**Exercise requirements**:
Word for word, restate the lines of the data from the first through the one containing "exists (length bc", and nothing else.

(Recorded data)
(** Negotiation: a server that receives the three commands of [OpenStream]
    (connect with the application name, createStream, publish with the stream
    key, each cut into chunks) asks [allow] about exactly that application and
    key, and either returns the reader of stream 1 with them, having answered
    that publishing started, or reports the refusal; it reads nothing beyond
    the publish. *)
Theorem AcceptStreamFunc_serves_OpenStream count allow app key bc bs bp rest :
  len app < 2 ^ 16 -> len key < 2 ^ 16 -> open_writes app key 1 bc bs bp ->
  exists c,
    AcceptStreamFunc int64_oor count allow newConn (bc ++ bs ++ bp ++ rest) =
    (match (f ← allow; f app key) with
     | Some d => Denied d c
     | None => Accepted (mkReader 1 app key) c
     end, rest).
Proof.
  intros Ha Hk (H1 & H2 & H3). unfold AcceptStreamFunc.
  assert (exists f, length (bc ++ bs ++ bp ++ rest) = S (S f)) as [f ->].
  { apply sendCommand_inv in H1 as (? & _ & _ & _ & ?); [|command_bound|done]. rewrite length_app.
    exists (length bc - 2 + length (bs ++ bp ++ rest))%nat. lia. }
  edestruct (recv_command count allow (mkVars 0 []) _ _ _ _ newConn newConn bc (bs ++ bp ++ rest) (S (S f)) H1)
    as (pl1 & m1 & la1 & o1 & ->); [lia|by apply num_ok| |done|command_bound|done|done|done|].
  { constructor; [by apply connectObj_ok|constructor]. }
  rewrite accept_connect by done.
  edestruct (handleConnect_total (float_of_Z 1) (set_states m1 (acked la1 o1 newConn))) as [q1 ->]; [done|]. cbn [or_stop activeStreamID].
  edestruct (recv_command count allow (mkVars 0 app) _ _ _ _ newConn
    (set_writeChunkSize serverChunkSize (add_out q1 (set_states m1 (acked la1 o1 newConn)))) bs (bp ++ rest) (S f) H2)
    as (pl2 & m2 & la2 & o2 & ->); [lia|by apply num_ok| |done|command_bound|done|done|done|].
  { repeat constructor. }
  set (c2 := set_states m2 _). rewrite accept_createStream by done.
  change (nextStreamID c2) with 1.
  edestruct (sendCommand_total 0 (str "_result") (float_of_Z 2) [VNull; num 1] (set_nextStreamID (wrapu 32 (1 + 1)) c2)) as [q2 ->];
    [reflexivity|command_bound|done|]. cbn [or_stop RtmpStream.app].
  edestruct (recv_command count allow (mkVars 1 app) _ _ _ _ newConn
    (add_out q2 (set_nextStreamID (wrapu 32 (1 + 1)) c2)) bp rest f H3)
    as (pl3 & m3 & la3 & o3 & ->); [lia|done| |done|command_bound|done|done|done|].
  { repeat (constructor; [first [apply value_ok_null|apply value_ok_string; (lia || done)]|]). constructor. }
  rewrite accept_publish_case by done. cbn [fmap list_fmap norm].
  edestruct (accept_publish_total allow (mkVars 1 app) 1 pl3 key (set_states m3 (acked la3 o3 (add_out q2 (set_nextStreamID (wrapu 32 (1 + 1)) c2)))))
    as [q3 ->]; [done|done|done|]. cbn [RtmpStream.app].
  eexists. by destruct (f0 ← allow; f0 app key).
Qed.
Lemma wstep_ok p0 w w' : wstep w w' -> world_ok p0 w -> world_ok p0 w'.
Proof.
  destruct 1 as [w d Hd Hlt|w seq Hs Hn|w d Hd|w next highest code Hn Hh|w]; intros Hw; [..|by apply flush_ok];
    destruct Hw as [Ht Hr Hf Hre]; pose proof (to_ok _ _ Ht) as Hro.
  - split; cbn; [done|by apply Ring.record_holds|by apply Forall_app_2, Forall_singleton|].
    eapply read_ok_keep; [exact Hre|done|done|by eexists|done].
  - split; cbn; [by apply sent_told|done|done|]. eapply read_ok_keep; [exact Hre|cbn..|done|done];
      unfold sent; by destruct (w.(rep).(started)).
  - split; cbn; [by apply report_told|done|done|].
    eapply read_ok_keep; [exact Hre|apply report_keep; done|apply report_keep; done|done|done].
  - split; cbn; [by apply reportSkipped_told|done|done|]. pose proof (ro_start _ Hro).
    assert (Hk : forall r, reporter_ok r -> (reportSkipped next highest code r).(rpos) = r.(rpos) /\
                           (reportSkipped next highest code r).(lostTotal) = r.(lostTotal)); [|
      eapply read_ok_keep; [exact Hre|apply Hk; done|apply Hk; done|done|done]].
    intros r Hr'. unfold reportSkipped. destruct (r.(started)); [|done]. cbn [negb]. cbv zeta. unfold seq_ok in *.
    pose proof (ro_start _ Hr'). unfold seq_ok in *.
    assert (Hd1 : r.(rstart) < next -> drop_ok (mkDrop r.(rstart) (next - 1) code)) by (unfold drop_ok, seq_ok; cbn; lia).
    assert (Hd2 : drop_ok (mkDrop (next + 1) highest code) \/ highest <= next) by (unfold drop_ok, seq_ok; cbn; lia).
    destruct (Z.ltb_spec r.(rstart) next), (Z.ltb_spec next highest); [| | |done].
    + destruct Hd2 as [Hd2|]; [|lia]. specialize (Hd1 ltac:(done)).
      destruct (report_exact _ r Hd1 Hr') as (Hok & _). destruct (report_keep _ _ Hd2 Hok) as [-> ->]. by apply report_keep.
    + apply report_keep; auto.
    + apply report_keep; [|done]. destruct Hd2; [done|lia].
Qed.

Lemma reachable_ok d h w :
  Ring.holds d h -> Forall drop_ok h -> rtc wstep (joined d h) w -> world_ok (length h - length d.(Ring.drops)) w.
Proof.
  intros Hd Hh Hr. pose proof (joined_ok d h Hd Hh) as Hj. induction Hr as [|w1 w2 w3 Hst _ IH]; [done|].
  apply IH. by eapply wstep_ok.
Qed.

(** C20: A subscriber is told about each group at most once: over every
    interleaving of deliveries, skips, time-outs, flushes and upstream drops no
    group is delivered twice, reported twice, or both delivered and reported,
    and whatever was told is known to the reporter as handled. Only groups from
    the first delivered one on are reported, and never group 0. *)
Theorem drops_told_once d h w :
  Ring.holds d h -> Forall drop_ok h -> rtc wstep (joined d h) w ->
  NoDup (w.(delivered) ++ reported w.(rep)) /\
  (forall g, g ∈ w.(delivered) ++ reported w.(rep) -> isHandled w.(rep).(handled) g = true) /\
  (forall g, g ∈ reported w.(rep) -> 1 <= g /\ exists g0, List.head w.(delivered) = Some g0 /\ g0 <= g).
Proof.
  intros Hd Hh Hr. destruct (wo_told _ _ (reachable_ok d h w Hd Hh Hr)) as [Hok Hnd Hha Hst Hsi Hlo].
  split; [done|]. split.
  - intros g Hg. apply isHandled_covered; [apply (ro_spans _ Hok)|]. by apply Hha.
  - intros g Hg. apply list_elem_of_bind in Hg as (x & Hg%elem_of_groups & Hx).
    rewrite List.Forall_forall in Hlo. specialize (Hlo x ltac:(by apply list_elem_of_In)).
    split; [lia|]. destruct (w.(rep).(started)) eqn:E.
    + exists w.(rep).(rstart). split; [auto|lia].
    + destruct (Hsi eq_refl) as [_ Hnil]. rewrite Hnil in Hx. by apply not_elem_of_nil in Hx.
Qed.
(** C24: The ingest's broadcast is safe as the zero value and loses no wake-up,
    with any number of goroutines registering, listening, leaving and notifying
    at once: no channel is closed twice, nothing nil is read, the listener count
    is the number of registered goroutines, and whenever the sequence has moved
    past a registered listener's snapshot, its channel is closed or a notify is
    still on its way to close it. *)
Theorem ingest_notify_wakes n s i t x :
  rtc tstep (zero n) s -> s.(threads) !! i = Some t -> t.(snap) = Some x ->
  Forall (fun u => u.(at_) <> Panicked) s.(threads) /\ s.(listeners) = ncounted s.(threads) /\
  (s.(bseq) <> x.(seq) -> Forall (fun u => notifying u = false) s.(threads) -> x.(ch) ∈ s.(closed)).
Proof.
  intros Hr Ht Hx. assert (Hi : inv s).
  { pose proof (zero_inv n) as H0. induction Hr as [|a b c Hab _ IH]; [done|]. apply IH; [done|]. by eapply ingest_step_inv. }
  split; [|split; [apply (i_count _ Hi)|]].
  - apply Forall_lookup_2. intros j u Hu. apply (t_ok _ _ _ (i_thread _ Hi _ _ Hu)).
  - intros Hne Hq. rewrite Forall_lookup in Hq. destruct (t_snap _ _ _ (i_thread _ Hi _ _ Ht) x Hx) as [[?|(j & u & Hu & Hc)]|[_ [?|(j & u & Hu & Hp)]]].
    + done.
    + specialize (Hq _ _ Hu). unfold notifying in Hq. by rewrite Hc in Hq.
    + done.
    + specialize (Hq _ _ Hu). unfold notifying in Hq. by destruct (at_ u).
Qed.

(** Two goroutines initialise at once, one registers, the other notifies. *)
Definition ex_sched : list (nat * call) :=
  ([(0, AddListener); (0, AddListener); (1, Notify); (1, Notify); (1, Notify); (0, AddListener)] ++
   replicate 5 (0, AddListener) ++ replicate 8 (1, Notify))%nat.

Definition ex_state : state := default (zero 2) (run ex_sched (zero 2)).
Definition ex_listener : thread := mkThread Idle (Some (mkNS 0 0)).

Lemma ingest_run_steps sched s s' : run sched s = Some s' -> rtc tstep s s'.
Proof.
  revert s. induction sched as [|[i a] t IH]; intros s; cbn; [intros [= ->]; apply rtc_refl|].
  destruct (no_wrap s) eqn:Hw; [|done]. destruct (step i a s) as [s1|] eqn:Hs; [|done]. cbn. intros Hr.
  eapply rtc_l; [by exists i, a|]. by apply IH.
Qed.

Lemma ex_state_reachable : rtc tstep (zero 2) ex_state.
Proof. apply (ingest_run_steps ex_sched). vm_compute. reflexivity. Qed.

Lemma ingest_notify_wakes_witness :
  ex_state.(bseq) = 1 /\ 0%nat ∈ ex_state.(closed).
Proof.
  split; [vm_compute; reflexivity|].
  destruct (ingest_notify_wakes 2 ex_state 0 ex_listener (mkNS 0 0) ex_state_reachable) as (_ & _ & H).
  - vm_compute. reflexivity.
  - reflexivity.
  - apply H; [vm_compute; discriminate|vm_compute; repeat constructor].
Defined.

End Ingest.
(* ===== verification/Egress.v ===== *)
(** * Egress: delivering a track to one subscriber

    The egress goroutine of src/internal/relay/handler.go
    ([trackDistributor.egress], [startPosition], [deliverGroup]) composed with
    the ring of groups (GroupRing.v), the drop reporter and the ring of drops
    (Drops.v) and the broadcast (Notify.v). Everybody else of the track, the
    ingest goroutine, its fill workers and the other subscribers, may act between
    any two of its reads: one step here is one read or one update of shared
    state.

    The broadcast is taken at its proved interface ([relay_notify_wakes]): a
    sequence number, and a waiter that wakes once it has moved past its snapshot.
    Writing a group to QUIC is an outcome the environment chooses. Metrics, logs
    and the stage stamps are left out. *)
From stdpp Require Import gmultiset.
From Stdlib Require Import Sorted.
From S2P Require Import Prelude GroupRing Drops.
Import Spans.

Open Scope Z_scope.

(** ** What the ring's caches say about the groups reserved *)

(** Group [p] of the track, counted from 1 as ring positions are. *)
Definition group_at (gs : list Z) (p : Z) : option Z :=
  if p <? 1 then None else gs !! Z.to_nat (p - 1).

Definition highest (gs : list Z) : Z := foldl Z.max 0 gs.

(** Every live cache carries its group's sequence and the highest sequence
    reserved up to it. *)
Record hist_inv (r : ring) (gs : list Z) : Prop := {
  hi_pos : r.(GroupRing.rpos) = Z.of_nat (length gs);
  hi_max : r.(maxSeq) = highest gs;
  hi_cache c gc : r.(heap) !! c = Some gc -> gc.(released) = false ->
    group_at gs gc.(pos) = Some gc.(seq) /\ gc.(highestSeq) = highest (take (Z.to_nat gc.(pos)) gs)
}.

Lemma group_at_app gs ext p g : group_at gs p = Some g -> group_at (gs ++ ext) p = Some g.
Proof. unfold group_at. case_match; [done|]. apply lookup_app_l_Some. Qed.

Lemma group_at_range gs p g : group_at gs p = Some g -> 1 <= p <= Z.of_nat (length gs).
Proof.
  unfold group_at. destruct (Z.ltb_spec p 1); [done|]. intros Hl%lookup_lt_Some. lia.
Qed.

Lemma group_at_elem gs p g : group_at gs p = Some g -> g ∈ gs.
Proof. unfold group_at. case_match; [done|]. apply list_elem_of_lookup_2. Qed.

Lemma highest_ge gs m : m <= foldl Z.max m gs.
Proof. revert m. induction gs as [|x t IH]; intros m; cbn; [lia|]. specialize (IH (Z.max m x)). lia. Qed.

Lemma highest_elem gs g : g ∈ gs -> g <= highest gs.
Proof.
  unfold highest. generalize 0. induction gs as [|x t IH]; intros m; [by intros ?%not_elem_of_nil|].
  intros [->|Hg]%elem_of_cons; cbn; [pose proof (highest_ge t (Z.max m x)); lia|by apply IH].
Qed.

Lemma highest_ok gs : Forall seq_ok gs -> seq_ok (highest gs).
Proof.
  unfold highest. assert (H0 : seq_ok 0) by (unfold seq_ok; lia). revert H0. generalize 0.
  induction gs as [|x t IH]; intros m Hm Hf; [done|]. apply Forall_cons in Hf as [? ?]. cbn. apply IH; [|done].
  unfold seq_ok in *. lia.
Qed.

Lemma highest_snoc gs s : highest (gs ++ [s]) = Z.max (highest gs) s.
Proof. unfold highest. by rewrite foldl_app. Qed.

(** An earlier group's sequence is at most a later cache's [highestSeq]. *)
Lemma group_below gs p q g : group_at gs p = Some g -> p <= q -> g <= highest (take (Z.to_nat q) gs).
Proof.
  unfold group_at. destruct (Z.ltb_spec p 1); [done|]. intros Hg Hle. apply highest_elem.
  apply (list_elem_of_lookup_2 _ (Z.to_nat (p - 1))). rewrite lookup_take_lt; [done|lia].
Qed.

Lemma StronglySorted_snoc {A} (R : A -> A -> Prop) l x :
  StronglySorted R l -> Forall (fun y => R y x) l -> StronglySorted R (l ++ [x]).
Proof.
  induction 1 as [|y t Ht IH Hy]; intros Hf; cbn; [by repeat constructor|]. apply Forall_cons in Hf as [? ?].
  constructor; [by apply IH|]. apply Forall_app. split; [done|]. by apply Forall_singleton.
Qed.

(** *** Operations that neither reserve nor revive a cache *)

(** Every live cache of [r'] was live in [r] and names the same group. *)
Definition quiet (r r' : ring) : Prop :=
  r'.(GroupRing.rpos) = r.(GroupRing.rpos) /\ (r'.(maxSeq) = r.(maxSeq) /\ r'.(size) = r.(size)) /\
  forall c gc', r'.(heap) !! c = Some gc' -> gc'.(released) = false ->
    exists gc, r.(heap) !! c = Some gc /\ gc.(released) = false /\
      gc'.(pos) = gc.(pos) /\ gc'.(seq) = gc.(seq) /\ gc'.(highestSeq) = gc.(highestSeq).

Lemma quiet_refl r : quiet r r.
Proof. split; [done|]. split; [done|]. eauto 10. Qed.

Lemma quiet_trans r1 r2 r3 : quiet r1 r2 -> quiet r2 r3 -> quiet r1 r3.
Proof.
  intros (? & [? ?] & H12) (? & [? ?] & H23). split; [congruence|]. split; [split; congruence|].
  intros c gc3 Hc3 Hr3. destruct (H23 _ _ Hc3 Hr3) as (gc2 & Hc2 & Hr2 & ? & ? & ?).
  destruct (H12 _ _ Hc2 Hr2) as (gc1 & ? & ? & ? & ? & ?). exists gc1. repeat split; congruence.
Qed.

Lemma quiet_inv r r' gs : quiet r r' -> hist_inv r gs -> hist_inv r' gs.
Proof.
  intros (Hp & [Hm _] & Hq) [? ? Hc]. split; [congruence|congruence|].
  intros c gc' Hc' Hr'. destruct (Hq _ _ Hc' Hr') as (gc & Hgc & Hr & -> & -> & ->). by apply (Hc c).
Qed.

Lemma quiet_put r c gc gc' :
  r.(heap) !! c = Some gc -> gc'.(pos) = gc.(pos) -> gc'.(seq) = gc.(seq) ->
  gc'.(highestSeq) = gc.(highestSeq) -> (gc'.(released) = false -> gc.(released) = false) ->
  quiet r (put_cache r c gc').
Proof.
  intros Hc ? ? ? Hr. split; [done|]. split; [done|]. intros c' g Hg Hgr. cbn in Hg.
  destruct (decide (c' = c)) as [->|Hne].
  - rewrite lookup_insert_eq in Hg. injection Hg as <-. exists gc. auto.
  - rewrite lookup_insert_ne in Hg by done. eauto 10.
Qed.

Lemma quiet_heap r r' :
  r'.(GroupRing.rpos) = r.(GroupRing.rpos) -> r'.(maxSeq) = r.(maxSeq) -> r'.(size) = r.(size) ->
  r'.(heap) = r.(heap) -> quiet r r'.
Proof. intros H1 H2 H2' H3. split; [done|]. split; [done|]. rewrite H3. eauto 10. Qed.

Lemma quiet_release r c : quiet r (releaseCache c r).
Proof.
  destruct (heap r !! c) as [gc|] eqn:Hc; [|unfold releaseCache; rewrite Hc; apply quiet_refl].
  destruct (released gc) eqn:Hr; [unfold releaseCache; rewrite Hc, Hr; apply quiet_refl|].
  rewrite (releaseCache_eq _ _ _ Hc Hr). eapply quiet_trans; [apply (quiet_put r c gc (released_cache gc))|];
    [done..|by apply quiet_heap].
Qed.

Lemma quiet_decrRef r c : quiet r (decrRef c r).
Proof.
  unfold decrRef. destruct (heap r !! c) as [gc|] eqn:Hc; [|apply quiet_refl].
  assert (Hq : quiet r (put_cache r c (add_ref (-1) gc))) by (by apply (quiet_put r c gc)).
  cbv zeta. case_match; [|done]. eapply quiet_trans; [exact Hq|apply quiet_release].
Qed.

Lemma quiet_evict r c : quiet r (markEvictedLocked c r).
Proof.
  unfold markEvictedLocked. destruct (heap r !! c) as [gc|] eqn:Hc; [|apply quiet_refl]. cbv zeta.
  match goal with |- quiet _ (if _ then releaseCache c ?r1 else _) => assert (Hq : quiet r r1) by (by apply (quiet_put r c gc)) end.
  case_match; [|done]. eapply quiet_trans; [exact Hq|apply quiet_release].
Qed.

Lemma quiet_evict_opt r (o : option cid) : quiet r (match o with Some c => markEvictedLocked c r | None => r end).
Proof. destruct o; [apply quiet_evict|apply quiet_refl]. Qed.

**Task result**:
(** Negotiation: a server that receives the three commands of [OpenStream]
    (connect with the application name, createStream, publish with the stream
    key, each cut into chunks) asks [allow] about exactly that application and
    key, and either returns the reader of stream 1 with them, having answered
    that publishing started, or reports the refusal; it reads nothing beyond
    the publish. *)
Theorem AcceptStreamFunc_serves_OpenStream count allow app key bc bs bp rest :
  len app < 2 ^ 16 -> len key < 2 ^ 16 -> open_writes app key 1 bc bs bp ->
  exists c,
    AcceptStreamFunc int64_oor count allow newConn (bc ++ bs ++ bp ++ rest) =
    (match (f ← allow; f app key) with
     | Some d => Denied d c
     | None => Accepted (mkReader 1 app key) c
     end, rest).
Proof.
  intros Ha Hk (H1 & H2 & H3). unfold AcceptStreamFunc.
  assert (exists f, length (bc ++ bs ++ bp ++ rest) = S (S f)) as [f ->].
  { apply sendCommand_inv in H1 as (? & _ & _ & _ & ?); [|command_bound|done]. rewrite length_app.
    exists (length bc - 2 + length (bs ++ bp ++ rest))%nat. lia. }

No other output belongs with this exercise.